どんなことを学んでおくべきかも記載されているので、アニメーターを目指す準備として、絶対に読んでおきたい内容となっています。項目ごとに内容がまとめられているので、知りたいことをすぐに探すこともでき、読み返すときにとても便利です。

アニメ、そしてアニメーターの世界の基礎の基礎を知ることができる一冊。まずこの本から夢への一歩を踏み出してはいかがでしょうか。

デザインテクニックが満載!

著者
羽山淳一
出版日
2014-07-31

この本ではアニメキャラクターを描く上でのテクニックが細かく解説されています。先ほどの『ひとりから始めるアニメのつくり方』を基礎編と呼ぶなら、こちらは実践編とでも呼ぶべきでしょうか。

実際のアニメキャラクターや、基本的なデザインテクニック、笑顔、歩き方、走り方、振り向き動作から、フレームイン、フレームアウトの細かいテクニックまで、ありとあらゆるテクニックが網羅されています。

キャラクターのポーズ集まで解説されているので、実際にキャラクターを書いていて壁にぶち当たった方や、主人公以外のキャラクターがなかなか決まらない方にとっても絶対に参考になること間違いなしの本です。

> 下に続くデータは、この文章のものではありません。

(* ===== verification/Encoding.v ===== *)
(** * Encoding: base32 and base64

    Go's [base32.StdEncoding] and [base64.RawURLEncoding], both without padding,
    as the program uses them for TOTP secrets and for session cookies. A byte is
    its eight bits, a digit of base 32 five bits and one of base 64 six; encoding
    regroups the bits. The decoders skip line breaks and accept a last group of
    any length, as Go's do: a group too short for a byte, or of a length that no
    encoding has, contributes nothing in base 32 and is an error in base 64. *)
From S2P Require Import Prelude GoText.

Module Encoding.
Import GoText.

Definition bits5 : Type := bool * bool * bool * bool * bool.
Definition bits6 : Type := bool * bool * bool * bool * bool * bool.

Definition num (l : list bool) : Z := foldl (λ a (b : bool), 2 * a + (if b then 1 else 0)) 0 l.
Definition num5 (q : bits5) : Z := let '(a, b, c, d, e) := q in num [a; b; c; d; e].
Definition num6 (q : bits6) : Z := let '(a, b, c, d, e, f) := q in num [a; b; c; d; e; f].

(** The [n]-th bit of a small number. *)
Definition bits5_of (n : Z) : bits5 :=
  (Z.testbit n 4, Z.testbit n 3, Z.testbit n 2, Z.testbit n 1, Z.testbit n 0).
Definition bits6_of (n : Z) : bits6 :=
  (Z.testbit n 5, Z.testbit n 4, Z.testbit n 3, Z.testbit n 2, Z.testbit n 1, Z.testbit n 0).

(** A byte from its bits, the most significant first. *)
Definition byte (a b c d e f g h : bool) : ascii := Ascii h g f e d c b a.

(** ** Base 32 *)

Definition digit32 (q : bits5) : ascii :=
  let n := num5 q in if n <? 26 then chr (65 + n) else chr (24 + n).
Definition value32 (c : ascii) : option bits5 :=
  if is_upper c then Some (bits5_of (code c - 65)) else
  if in_range "2" "7" c then Some (bits5_of (code c - 24)) else None.

Fixpoint groups32 (l : list ascii) : list bits5 :=
  match l with
  | [] => []
  | [Ascii h0 g0 f0 e0 d0 c0 b0 a0] => [(a0, b0, c0, d0, e0); (f0, g0, h0, false, false)]
  | [Ascii h0 g0 f0 e0 d0 c0 b0 a0; Ascii h1 g1 f1 e1 d1 c1 b1 a1] =>
      [(a0, b0, c0, d0, e0); (f0, g0, h0, a1, b1); (c1, d1, e1, f1, g1); (h1, false, false, false, false)]
  | [Ascii h0 g0 f0 e0 d0 c0 b0 a0; Ascii h1 g1 f1 e1 d1 c1 b1 a1; Ascii h2 g2 f2 e2 d2 c2 b2 a2] =>
      [(a0, b0, c0, d0, e0); (f0, g0, h0, a1, b1); (c1, d1, e1, f1, g1); (h1, a2, b2, c2, d2);
       (e2, f2, g2, h2, false)]
  | [Ascii h0 g0 f0 e0 d0 c0 b0 a0; Ascii h1 g1 f1 e1 d1 c1 b1 a1; Ascii h2 g2 f2 e2 d2 c2 b2 a2;
     Ascii h3 g3 f3 e3 d3 c3 b3 a3] =>
      [(a0, b0, c0, d0, e0); (f0, g0, h0, a1, b1); (c1, d1, e1, f1, g1); (h1, a2, b2, c2, d2);
       (e2, f2, g2, h2, a3); (b3, c3, d3, e3, f3); (g3, h3, false, false, false)]
  | Ascii h0 g0 f0 e0 d0 c0 b0 a0 :: Ascii h1 g1 f1 e1 d1 c1 b1 a1 :: Ascii h2 g2 f2 e2 d2 c2 b2 a2 ::
    Ascii h3 g3 f3 e3 d3 c3 b3 a3 :: Ascii h4 g4 f4 e4 d4 c4 b4 a4 :: rest =>
      (a0, b0, c0, d0, e0) :: (f0, g0, h0, a1, b1) :: (c1, d1, e1, f1, g1) :: (h1, a2, b2, c2, d2) ::
      (e2, f2, g2, h2, a3) :: (b3, c3, d3, e3, f3) :: (g3, h3, a4, b4, c4) :: (d4, e4, f4, g4, h4) :: groups32 rest
  end.
Definition EncodeToString32 (l : list ascii) : string := of_bytes (digit32 <$> groups32 l).

(** The bytes of a sequence of groups; surplus bits are dropped. *)
Fixpoint bytes32 (l : list bits5) : list ascii :=
  match l with
  | (a0, b0, c0, d0, e0) :: (f0, g0, h0, a1, b1) :: (c1, d1, e1, f1, g1) :: (h1, a2, b2, c2, d2) ::
    (e2, f2, g2, h2, a3) :: (b3, c3, d3, e3, f3) :: (g3, h3, a4, b4, c4) :: (d4, e4, f4, g4, h4) :: rest =>
      byte a0 b0 c0 d0 e0 f0 g0 h0 :: byte a1 b1 c1 d1 e1 f1 g1 h1 :: byte a2 b2 c2 d2 e2 f2 g2 h2 ::
      byte a3 b3 c3 d3 e3 f3 g3 h3 :: byte a4 b4 c4 d4 e4 f4 g4 h4 :: bytes32 rest
  | [(a0, b0, c0, d0, e0); (f0, g0, h0, a1, b1); (c1, d1, e1, f1, g1); (h1, a2, b2, c2, d2);
     (e2, f2, g2, h2, a3); (b3, c3, d3, e3, f3); (g3, h3, _, _, _)] =>
      [byte a0 b0 c0 d0 e0 f0 g0 h0; byte a1 b1 c1 d1 e1 f1 g1 h1; byte a2 b2 c2 d2 e2 f2 g2 h2;
       byte a3 b3 c3 d3 e3 f3 g3 h3]
  | [(a0, b0, c0, d0, e0); (f0, g0, h0, a1, b1); (c1, d1, e1, f1, g1); (h1, a2, b2, c2, d2); (e2, f2, g2, h2, _)] =>
      [byte a0 b0 c0 d0 e0 f0 g0 h0; byte a1 b1 c1 d1 e1 f1 g1 h1; byte a2 b2 c2 d2 e2 f2 g2 h2]
  | [(a0, b0, c0, d0, e0); (f0, g0, h0, a1, b1); (c1, d1, e1, f1, g1); (h1, _, _, _, _)] =>
      [byte a0 b0 c0 d0 e0 f0 g0 h0; byte a1 b1 c1 d1 e1 f1 g1 h1]
  | [(a0, b0, c0, d0, e0); (f0, g0, h0, _, _)] => [byte a0 b0 c0 d0 e0 f0 g0 h0]
  | _ => []
  end.

Definition is_newline (c : ascii) : bool := bool_decide (c = chr 10 ∨ c = chr 13).
Definition strip_newlines (l : list ascii) : list ascii := filter (λ c, is_newline c = false) l.

Definition DecodeString32 (s : string) : option (list ascii) :=
  bytes32 <$> mapM value32 (strip_newlines (bytes_of s)).

(** ** Base 64, the URL alphabet *)

Definition digit64 (q : bits6) : ascii :=
  let n := num6 q in
  if n <? 26 then chr (65 + n) else if n <? 52 then chr (71 + n) else
  if n <? 62 then chr (n - 4) else if n =? 62 then "-"%char else "_"%char.
Definition value64 (c : ascii) : option bits6 :=
  if is_upper c then Some (bits6_of (code c - 65)) else
  if is_lower c then Some (bits6_of (code c - 71)) else
  if is_digit c then Some (bits6_of (code c + 4)) else
  if decide (c = "-"%char) then Some (bits6_of 62) else
  if decide (c = "_"%char) then Some (bits6_of 63) else None.

Fixpoint groups64 (l : list ascii) : list bits6 :=
  match l with
  | [] => []
  | [Ascii h0 g0 f0 e0 d0 c0 b0 a0] => [(a0, b0, c0, d0, e0, f0); (g0, h0, false, false, false, false)]
  | [Ascii h0 g0 f0 e0 d0 c0 b0 a0; Ascii h1 g1 f1 e1 d1 c1 b1 a1] =>
      [(a0, b0, c0, d0, e0, f0); (g0, h0, a1, b1, c1, d1); (e1, f1, g1, h1, false, false)]
  | Ascii h0 g0 f0 e0 d0 c0 b0 a0 :: Ascii h1 g1 f1 e1 d1 c1 b1 a1 :: Ascii h2 g2 f2 e2 d2 c2 b2 a2 :: rest =>
      (a0, b0, c0, d0, e0, f0) :: (g0, h0, a1, b1, c1, d1) :: (e1, f1, g1, h1, a2, b2) :: (c2, d2, e2, f2, g2, h2) ::
      groups64 rest
  end.
Definition EncodeToString64 (l : list ascii) : string := of_bytes (digit64 <$> groups64 l).

Fixpoint bytes64 (l : list bits6) : option (list ascii) :=
  match l with
  | [] => Some []
  | (a0, b0, c0, d0, e0, f0) :: (g0, h0, a1, b1, c1, d1) :: (e1, f1, g1, h1, a2, b2) :: (c2, d2, e2, f2, g2, h2) :: rest =>
      app [byte a0 b0 c0 d0 e0 f0 g0 h0; byte a1 b1 c1 d1 e1 f1 g1 h1; byte a2 b2 c2 d2 e2 f2 g2 h2] <$> bytes64 rest
  | [(a0, b0, c0, d0, e0, f0); (g0, h0, a1, b1, c1, d1); (e1, f1, g1, h1, _, _)] =>
      Some [byte a0 b0 c0 d0 e0 f0 g0 h0; byte a1 b1 c1 d1 e1 f1 g1 h1]
  | [(a0, b0, c0, d0, e0, f0); (g0, h0, _, _, _, _)] => Some [byte a0 b0 c0 d0 e0 f0 g0 h0]
  | [_] => None
  end.
Definition DecodeString64 (s : string) : option (list ascii) :=
  mapM value64 (strip_newlines (bytes_of s)) ≫= bytes64.

(** ** Round trips *)

Lemma value32_digit q : value32 (digit32 q) = Some q.
Proof. destruct q as [[[[[] []] []] []] []]; vm_compute; reflexivity. Qed.
Lemma value64_digit q : value64 (digit64 q) = Some q.
Proof. destruct q as [[[[[[] []] []] []] []] []]; vm_compute; reflexivity. Qed.
Lemma digit32_alphabet q : is_upper (digit32 q) || in_range "2" "7" (digit32 q) = true.
Proof. destruct q as [[[[[] []] []] []] []]; vm_compute; reflexivity. Qed.
Lemma digit64_alphabet q : is_upper (digit64 q) || is_lower (digit64 q) || is_digit (digit64 q) || one_of "-_" (digit64 q) = true.
Proof. destruct q as [[[[[[] []] []] []] []] []]; vm_compute; reflexivity. Qed.
Lemma digit32_newline q : is_newline (digit32 q) = false.
Proof. destruct q as [[[[[] []] []] []] []]; vm_compute; reflexivity. Qed.
Lemma digit64_newline q : is_newline (digit64 q) = false.
Proof. destruct q as [[[[[[] []] []] []] []] []]; vm_compute; reflexivity. Qed.

Lemma strip_newlines_map {A} (f : A → ascii) l : (∀ a, is_newline (f a) = false) → strip_newlines (f <$> l) = f <$> l.
Proof.
  intros H. unfold strip_newlines. induction l as [|a l IH]; [done|]. cbn [fmap list_fmap].
  rewrite filter_cons, decide_True by apply H. by f_equal.
Qed.
Lemma mapM_map {A B} (f : A → B) (g : B → option A) l : (∀ a, g (f a) = Some a) → mapM g (f <$> l) = Some l.
Proof. intros H. induction l as [|a l IH]; [done|]. cbn. by rewrite H, IH. Qed.

(** Five bytes make eight groups, so the induction is on the length. *)
Lemma bytes32_groups l : bytes32 (groups32 l) = l.
Proof.
  remember (length l) as n eqn:Hn. revert l Hn. induction n as [n IH] using lt_wf_ind. intros l ->.
  destruct l as [|[] [|[] [|[] [|[] [|[] l]]]]]; try reflexivity.
  cbn [groups32 bytes32]. rewrite (IH (length l)) by (cbn; lia || done). reflexivity.
Qed.
Lemma bytes64_groups l : bytes64 (groups64 l) = Some l.
Proof.
  remember (length l) as n eqn:Hn. revert l Hn. induction n as [n IH] using lt_wf_ind. intros l ->.
  destruct l as [|[] [|[] [|[] l]]]; try reflexivity.
  cbn [groups64 bytes64]. rewrite (IH (length l)) by (cbn; lia || done). reflexivity.
Qed.

Theorem base32_roundtrip l : DecodeString32 (EncodeToString32 l) = Some l.
Proof.
  unfold DecodeString32, EncodeToString32. rewrite bytes_of_of, strip_newlines_map by apply digit32_newline.
  rewrite mapM_map by apply value32_digit. cbn. by rewrite bytes32_groups.
Qed.
Theorem base64_roundtrip l : DecodeString64 (EncodeToString64 l) = Some l.
Proof.
  unfold DecodeString64, EncodeToString64. rewrite bytes_of_of, strip_newlines_map by apply digit64_newline.
  rewrite mapM_map by apply value64_digit. cbn. by rewrite bytes64_groups.
Qed.

Lemma EncodeToString32_alphabet l : all_bytes (λ c, is_upper c || in_range "2" "7" c) (EncodeToString32 l) = true.
Proof.
  unfold all_bytes, EncodeToString32. rewrite bytes_of_of. apply forallb_forall. intros c Hc.
  apply list_elem_of_In, list_elem_of_fmap in Hc as (q & -> & _). apply digit32_alphabet.
Qed.
Lemma EncodeToString64_alphabet l :
  all_bytes (λ c, is_upper c || is_lower c || is_digit c || one_of "-_" c) (EncodeToString64 l) = true.
Proof.
  unfold all_bytes, EncodeToString64. rewrite bytes_of_of. apply forallb_forall. intros c Hc.
  apply list_elem_of_In, list_elem_of_fmap in Hc as (q & -> & _). apply digit64_alphabet.
Qed.

End Encoding.
(** Changes that validation does not look at. *)
Lemma wf_same a b : wf a → Username b = Username a → TenantID b = TenantID a → Role b = Role a → PasswordHash b = PasswordHash a →
  TOTPSecret b = TOTPSecret a → TOTPEncrypted b = false → Plan b = Plan a → sites b = sites a → CreatedAt b = CreatedAt a →
  Forall text_ok (RecoveryCodeHashes b) → 0 ≤ SessionGeneration b < 2 ^ 64 → wf b.
Proof.
  intros [Hv Hr Hp Ht] E1 E2 E3 E4 E5 E6 E7 E8 E9 Hh Hg. apply validate_spec in Hv as [V1 V2 V3 V4 V5 V6 V7 V8 V9 V10 V11].
  assert (accountRole b = accountRole a) as Er by (unfold accountRole; by rewrite E3).
  destruct Ht as [T1 T2 T3 T4 T5]. split.
  - apply validate_spec. split; rewrite ?E1, ?E2, ?E4, ?E5, ?E7, ?E8, ?Er; done.
  - by rewrite E3.
  - done.
  - split; rewrite ?E1, ?E2, ?E3, ?E4, ?E5, ?E7, ?E8, ?E9; done.
Qed.
Lemma bump_range a : 0 ≤ SessionGeneration (bump a) < 2 ^ 64.
Proof. cbn. apply Z.mod_pos_bound. lia. Qed.

Definition fresh_credentials (h secret : string) : Prop :=
  bcrypt_cost h = true ∧ h ≠ "" ∧ text_ok h ∧ is_ok (decodeTOTPSecret secret) = true ∧ secret ≠ "" ∧ text_ok secret.
Lemma wf_credentials a : wf a → fresh_credentials (PasswordHash a) (TOTPSecret a).
Proof.
  intros [Hv _ _ Ht]. apply validate_spec in Hv as [V1 V2 V3 V4 V5 V6 V7 V8 V9 V10 V11]. destruct Ht as [T1 _ _ _ _].
  repeat (apply Forall_cons in T1 as [? T1]). split_and!; done.
Qed.
Lemma wf_rekey a b : wf a → fresh_credentials (PasswordHash b) (TOTPSecret b) → Username b = Username a → TenantID b = TenantID a →
  Role b = Role a → TOTPEncrypted b = false → Plan b = Plan a → sites b = sites a → CreatedAt b = CreatedAt a →
  Forall text_ok (RecoveryCodeHashes b) → 0 ≤ SessionGeneration b < 2 ^ 64 → wf b.
Proof.
  intros [Hv Hr Hp Ht] (F1 & F2 & F3 & F4 & F5 & F6) E1 E2 E3 E6 E7 E8 E9 Hh Hg.
  apply validate_spec in Hv as [V1 V2 V3 V4 V5 V6 V7 V8 V9 V10 V11].
  assert (accountRole b = accountRole a) as Er by (unfold accountRole; by rewrite E3).
  destruct Ht as [T1 T2 T3 T4 T5]. split.
  - apply validate_spec. split; rewrite ?E1, ?E2, ?E7, ?E8, ?Er; done.
  - by rewrite E3.
  - done.
  - repeat (apply Forall_cons in T1 as [? T1]). split; rewrite ?E1, ?E2, ?E3, ?E7, ?E8, ?E9; try done. repeat constructor; done.
Qed.
(** What a successful keyed creation leaves: the record of the request holds its sealed
    result, whether it was made now or found. *)
Lemma created_record e box user nm x l allowed op key item secret d d' :
  createScopedIdempotent e box user nm x l allowed op key d = (Ok (item, secret), d') →
  ∃ text n sealed, validateTokenRequest e (TrimSpace nm) x l allowed = Ok (text, n) ∧
    idempotency_records d' !! (user, op, key) = Some (mkIdemRow (idempotencyHash op user (CreateRequest (TrimSpace nm) x n)) true sealed) ∧
    ∃ plain, openIdempotencyResult box sealed user op key = Ok plain ∧ result_unmarshal (of_bytes plain) = Some (item, secret).
Proof.
  unfold createScopedIdempotent. destruct (validateTokenRequest _ _ _ _ _) as [[text n]|] eqn:Hv; [|done]. destruct (fault e 0); [done|]. cbv zeta.
  set (h := idempotencyHash _ _ _). pose proof (begin_lookup user op key h d) as Hb.
  destruct (beginIdempotency user op key h d) as [ins d1] eqn:Hbe. cbn [snd] in Hb. intros Hc. exists text, n.
  destruct (if ins then _ else _) as [[sealed|]|] eqn:Hst; [| |done].
  - destruct ins; [done|]. unfold beginIdempotency in Hbe. destruct (idempotency_records d !! (user, op, key)) as [r|] eqn:Hr; [|done]. simplify_eq.
    unfold lookupIdempotency in Hst. rewrite Hr in Hst. case_bool_decide as Hh; [|done]. destruct (completed r) eqn:Hco; [|done]. cbn in Hst. simplify_eq.
    destruct (openIdempotencyResult _ _ _ _ _) as [plain|] eqn:Ho; [|done]. destruct (result_unmarshal _) as [[]|] eqn:Hun; [|done]. simplify_eq.
    exists (result r). split_and!; [done| |by exists plain]. rewrite Hr. destruct r; cbn in *. by subst.
  - destruct (fresh_token e) as [[sec id]|]; [|done]. destruct (insert_token _ _ _) as [d2|] eqn:Hi; [|done]. apply insert_records in Hi.
    destruct (sealIdempotencyResult _ _ _ _ _ _ _) as [sealed|] eqn:Hse; [|done]. unfold commit in Hc. destruct (fault e 1); [by destruct (fault e 2)|].
    injection Hc as <- <- <-. exists sealed. split_and!; [done| |].
    + cbn. rewrite lookup_alter_eq, Hi, Hb. cbn.
      destruct (idempotency_records d !! (user, op, key)) as [r|] eqn:Hr; cbn.
      * unfold beginIdempotency in Hbe. rewrite Hr in Hbe. simplify_eq. unfold lookupIdempotency in Hst. rewrite Hr in Hst.
        destruct (negb _); [done|]. by destruct (negb _).
      * by rewrite bool_decide_eq_true_2.
    + unfold sealIdempotencyResult in Hse. destruct box as [b|]; [|done]. eexists. split; [eapply Secretbox.Seal_Open; [|exact Hse]; intros ? Hr; by eapply AccountsProps.read_full_length|].
      rewrite of_bytes_of. apply result_roundtrip.
Qed.
(** ** Login *)

Lemma Login_issued a es other r h cookie csrf expiry h' : Login a es other r h = (LoggedIn cookie csrf expiry, h') →
  ∃ h1 hash h2 h3, credentials a es other (FormValue r "username") (FormValue r "password") (FormValue r "totp") h1 = (true, hash, h2) ∧
    issue_session a es other (FormValue r "username") (clientIP r) hash h3 = (LoggedIn cookie csrf expiry, h') ∧ same_host h h1 ∧ same_host h2 h3.
Proof.
  unfold Login. destruct (negb (Enabled a)); [done|]. destruct (bool_decide _); [done|]. destruct (negb _); [done|]. cbv zeta.
  destruct (allow _ _ (loginLimiter h)) as [ok l]. destruct ok; [|done]. cbn [negb]. destruct (negb (formOK r)); [done|].
  destruct (allow _ _ _) as [ok l']. destruct ok; [|done]. cbn [negb]. set (h1 := _ <| loginAccountLimiter := _ |>).
  destruct (credentials _ _ _ _ _ _ _) as [[valid hash] h2] eqn:Hc. destruct valid; [|done]. cbn [negb]. intros Hi. by exists h1, hash, h2, (h2 <| loginLimiter := RateLimit.Release (clientIP r) <$> loginLimiter h2 |>
    <| loginAccountLimiter := RateLimit.Reset (loginAccountLimiterKey (clientIP r) (FormValue r "username")) <$> loginAccountLimiter h2 |>).
Qed.
(** A successful placement checked everything the invariant needs. *)
Lemma Place_inv e p d :
  (Place e p d).2 = d ∨
  ∃ row, Validate p = None ∧ account_identities d !! Account p = Some row ∧ retired_at row = None ∧
    unix_user row = UnixUser p ∧ site_placements d !! Site p = None ∧ directory_taken d p = false ∧
    main_taken d p = false ∧ (Place e p d).1 = None ∧
    (Place e p d).2 = mkDB (account_identities d)
      (<[Site p := mkRow (Account p) (UnixUser p) (Kind p) (Directory p) (clock e 0)]> (site_placements d))
      (site_identities d).
Proof.
  unfold Place. destruct (Validate p) eqn:Hv; [by left|].
  do 2 (case_if; [by left|]). destruct (account_identities d !! Account p) as [row|] eqn:Ha; [|by left].
  do 6 (case_if; [by left|]). right. exists row.
  repeat match goal with H : _ || _ = false |- _ => apply orb_false_iff in H as [? ?] end.
  repeat match goal with
  | H : bool_decide _ = false |- _ => apply bool_decide_eq_false in H
  | H : negb _ = false |- _ => apply negb_false_iff, bool_decide_eq_true in H
  end.
  repeat split; try done; by apply eq_None_not_Some.
Qed.

Lemma of_row_mk p t :
  of_row (Site p) (mkRow (Account p) (UnixUser p) (Kind p) (Directory p) t) = p.
Proof. by destruct p. Qed.

Lemma Allocate_inv e acc d :
  (AllocateAccount e acc d).2 = d ∨
  (ValidUnixUser acc = None ∧ account_identities d !! acc = None ∧
   (AllocateAccount e acc d).2 =
     mkDB (<[acc := mkAccount acc (clock e 0) None]> (account_identities d)) (site_placements d) (site_identities d)).
Proof.
  unfold AllocateAccount. destruct (ValidUnixUser acc) eqn:Hv; [by left|].
  do 2 (case_if; [by left|]). destruct (account_identities d !! acc) as [row|] eqn:Ha.
  - left. destruct (retired_at row); [done|]. by case_if.
  - do 4 (case_if; [by left|]). by right.
Qed.

Lemma layout_allocate e acc d : layout_ok d → layout_ok (AllocateAccount e acc d).2.
Proof.
  intros [Hu Hv Ha Hd Hm].
  destruct (Allocate_inv e acc d) as [->|(Hva & Hn & ->)]; [by constructor|]. constructor; cbn; try done.
  - intros a r [[-> ->]|[? ?]]%insert_cases; auto.
  - intros s r Hs. destruct (Ha s r Hs) as (a & H1 & H2 & H3). exists a.
    rewrite lookup_insert_ne by (intros ->; congruence). done.
Qed.

Lemma sites_of_nil d acc s r : sites_of d acc = [] → site_placements d !! s = Some r → account r ≠ acc.
Proof.
  intros E Hs <-. assert ((s, r) ∈ sites_of d (account r)) as Hin; [|rewrite E in Hin; set_solver].
  apply list_elem_of_filter. split; [done | by apply elem_of_map_to_list].
Qed.

Lemma layout_retire e acc d : layout_ok d → layout_ok (RetireAccount e acc d).2.
Proof.
  intros [Hu Hv Ha Hd Hm]. unfold RetireAccount. do 5 (case_if; [by constructor|]). cbn.
  assert (sites_of d acc = []) as E.
  { by destruct (sites_of d acc). }
  constructor; cbn; try done.
  - intros a r. rewrite lookup_alter. case_decide; [|apply Hu].
    subst. intros (r' & H & ->)%fmap_Some. destruct (Hu _ _ H). by destruct (retired_at r').
  - intros s r Hs. destruct (Ha s r Hs) as (a & H1 & H2 & H3). exists a.
    rewrite lookup_alter_ne; [done|]. intros ->. by eapply sites_of_nil.
Qed.

Lemma directory_free d p s r :
  directory_taken d p = false → site_placements d !! s = Some r →
  p_unix_user r = UnixUser p → directory r = Directory p → False.
Proof.
  intros H Hs Hu Hdir. pose proof (existsb_map_false _ _ _ _ H Hs) as F.
  apply bool_decide_eq_false in F. by apply F.
Qed.

Lemma main_free d p s r :
  main_taken d p = false → site_placements d !! s = Some r →
  account r = Account p → kind r = KindMain → Kind p = KindMain → False.
Proof.
  intros H Hs Hacc Hk Hkp. unfold main_taken in H. rewrite bool_decide_true in H by done.
  pose proof (existsb_map_false _ _ _ _ H Hs) as F. apply bool_decide_eq_false in F. by apply F.
Qed.

Lemma layout_place e p d : layout_ok d → layout_ok (Place e p d).2.
Proof.
  intros [Hu Hv Ha Hd Hm].
  destruct (Place_inv e p d) as [->|(row & H1 & H2 & H3 & H4 & H5 & H6 & H7 & _ & ->)]; [by constructor|].
  pose proof (λ s r, directory_free d p s r H6) as Hdt. pose proof (λ s r, main_free d p s r H7) as Hmt.
  constructor; cbn; try done.
  - intros s r [[-> ->]|[? ?]]%insert_cases; [by rewrite of_row_mk | auto].
  - intros s r [[-> ->]|[? ?]]%insert_cases; [exists row; by cbn | eauto].
  - intros s1 s2 r1 r2 [[-> ->]|[? ?]]%insert_cases [[-> ->]|[? ?]]%insert_cases; cbn; intros; eauto;
      exfalso; eauto using eq_sym.
  - intros s1 s2 r1 r2 [[-> ->]|[? ?]]%insert_cases [[-> ->]|[? ?]]%insert_cases; cbn; intros; eauto;
      exfalso; eauto using eq_sym.
Qed.

Lemma layout_remove e site d : layout_ok d → layout_ok (Remove e site d).2.
Proof.
  intros [Hu Hv Ha Hd Hm]. unfold Remove. case_if; [by constructor|]. constructor; cbn; try done;
    intros *; repeat setoid_rewrite lookup_delete_Some; naive_solver.
Qed.

Lemma layout_step d d' : layout_ok d → step d d' → layout_ok d'.
Proof. intros H []; auto using layout_allocate, layout_retire, layout_place, layout_remove. Qed.

Lemma layout_reachable d : rtc step empty_db d → layout_ok d.
Proof.
  intros H. remember empty_db as d0 eqn:E. assert (layout_ok d0) as H0.
  { subst. constructor; cbn; intros *; rewrite lookup_empty; done. }
  clear E. induction H; eauto using layout_step.
Qed.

自分はどんなキャラを書きたいのか、どんなアニメを書きたいのかや、どんな画風であれば得意なのかなど、この本を読むことで多くのヒントが見つけられるはず。アニメーターを目指す方であれば1冊持っておいて損はありません。

アニメーターの現場を体感できる本!

著者
大塚 康生
出版日
2013-04-10

この本は大塚康生が作ったアニメの舞台裏が詳しく解説されています。アニメーターになったきっかけや、実際に作成したアニメである、『太陽の王子 ホルスの冒険』、『ルパン三世』、『未来少年コナン』などの作成秘話や苦労話、そして実際に放映されるまでを、現場の視点で体感することができるとても貴重な本です。

特徴は、生の現場感を体験できる点です。実際の有名なアニメーターの苦労話から成功話まで体感できることはアニメーターを目指す方にとっては、きっと大きな財産になるでしょう。アニメーションの基本的なことから、ヒットが出る構造まで詳しく解説されています。アニメーターを目指す方や、現在アニメーターの方で作画監督を目指している方にとっても参考になること間違いなしです。